> TASK REQUIREMENTS: Every line from the one with "[updateGraphs] returns: the" to the one with "simulation g = Raise ZeroDivisionError /\", including those two, is to be copied exactly; all other lines of the entries below are left out.

··· DATA SHOWN ···

(** X3.  The plant lags the regulator by two samples: for [i >= 1] the
    speed that sample [i] appends is computed from entry [i] of the speed
    list and from the gain times entry [i - 1] of the voltage list, the
    voltage computed two samples earlier (the seed for [i = 1]); sample
    [0] uses the seed torque. *)
Theorem plant_two_step_lag (g : Params F) (n : nat) :
  noZeroDivisor g = true -> iterationCount g = Ok n ->
  exists s, simulation g = Ok s /\
    (forall revolutions, (0 < n)%nat ->
       calculateRevolutions g (ofZ 0) (ofZ 0) = Ok revolutions ->
       nth_error (revolutionsList s) 1 = Some revolutions) /\
    (forall i, (S i < n)%nat ->
       exists r v revolutions,
         nth_error (revolutionsList s) (S i) = Some r /\
         nth_error (voltagesList s) i = Some v /\
         calculateRevolutions g r (constantOfElectromagneticMoment g * v)
           = Ok revolutions /\
         nth_error (revolutionsList s) (S (S i)) = Some revolutions).
Proof.
  intros Hg Hn.
  destruct (simulation_Ok g n Hg Hn) as (s & Hs & _).
  exists s. split; [assumption|]. split.
  - intros rev Hpos Hrev.
    destruct (simulation_seeds g n s Hg Hn Hs) as (_ & Hm0 & _ & _ & Hr0).
    destruct (simulation_entries g n s 0 Hg Hn Hs Hpos)
      as (before & t & raw & v & r & m & rev' & _ & _ & _ & _ & _ & _ & Hr & Hm
          & Hrev' & _ & _ & _ & Hr1 & _).
    rewrite Hr0 in Hr. injection Hr as <-.
    rewrite Hm0 in Hm. injection Hm as <-.
    rewrite Hrev in Hrev'. injection Hrev' as <-. exact Hr1.
  - intros i Hi.
    destruct (simulation_entries g n s i Hg Hn Hs ltac:(lia))
      as (before & t & raw & v & r & m & rev & _ & _ & _ & _ & _ & Hv & _ & _
          & _ & _ & _ & Hm1 & _ & _).
    destruct (simulation_entries g n s (S i) Hg Hn Hs Hi)
      as (before' & t' & raw' & v' & r' & m' & rev' & _ & _ & _ & _ & _ & _ & Hr'
          & Hm' & Hrev' & _ & _ & _ & Hr1' & _).
    rewrite Hm1 in Hm'. injection Hm' as <-.
    exists r', v, rev'. repeat split; assumption.
Qed.

End Regulator.

(** ** Calls that raise, and calls in a row *)

Section Calls.

Context {F : Type} {PF : PyFloat F}.
Local Open Scope py_scope.

(** The sliders change neither the divisors nor the iteration count. *)
Lemma rebind_noZeroDivisor (g : Params F) (l r p i d : F) :
  noZeroDivisor (rebind g l r p i d) = noZeroDivisor g.
Proof. reflexivity. Qed.

Lemma rebind_iterationCount (g : Params F) (l r p i d : F) :
  iterationCount (rebind g l r p i d) = iterationCount g.
Proof. reflexivity. Qed.

(** X4.  With a zero sample period no call of [updateGraphs] returns: the
    division that counts the iterations raises [ZeroDivisionError],
    whatever the sliders. *)
Theorem zero_sample_period_raises (g : Params F) :
  isZero (timeOfSample g) = true ->
  simulation g = Raise ZeroDivisionError /\
  calculateNumberOfIterations (timeOfSimulation g) (timeOfSample g)
    = Raise ZeroDivisionError /\
  forall prevTime prevRevolutions l r p i d,
    updateGraphs g prevTime prevRevolutions l r p i d = Raise ZeroDivisionError.
Proof.
  intros H.
  assert (Hs : forall g', timeOfSample g' = timeOfSample g ->
                 simulation g' = Raise ZeroDivisionError).
  { intros g' E. unfold simulation, iterationCount, truediv.
    rewrite E, H. reflexivity. }
  split; [now apply Hs|]. split.
  - unfold calculateNumberOfIterations, truediv. now rewrite H.
  - intros. unfold updateGraphs. rewrite Hs; reflexivity.
Qed.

···

> SOLUTION TO THE EXERCISE:
(** X4.  With a zero sample period no call of [updateGraphs] returns: the
    division that counts the iterations raises [ZeroDivisionError],
    whatever the sliders. *)
Theorem zero_sample_period_raises (g : Params F) :
  isZero (timeOfSample g) = true ->
  simulation g = Raise ZeroDivisionError /\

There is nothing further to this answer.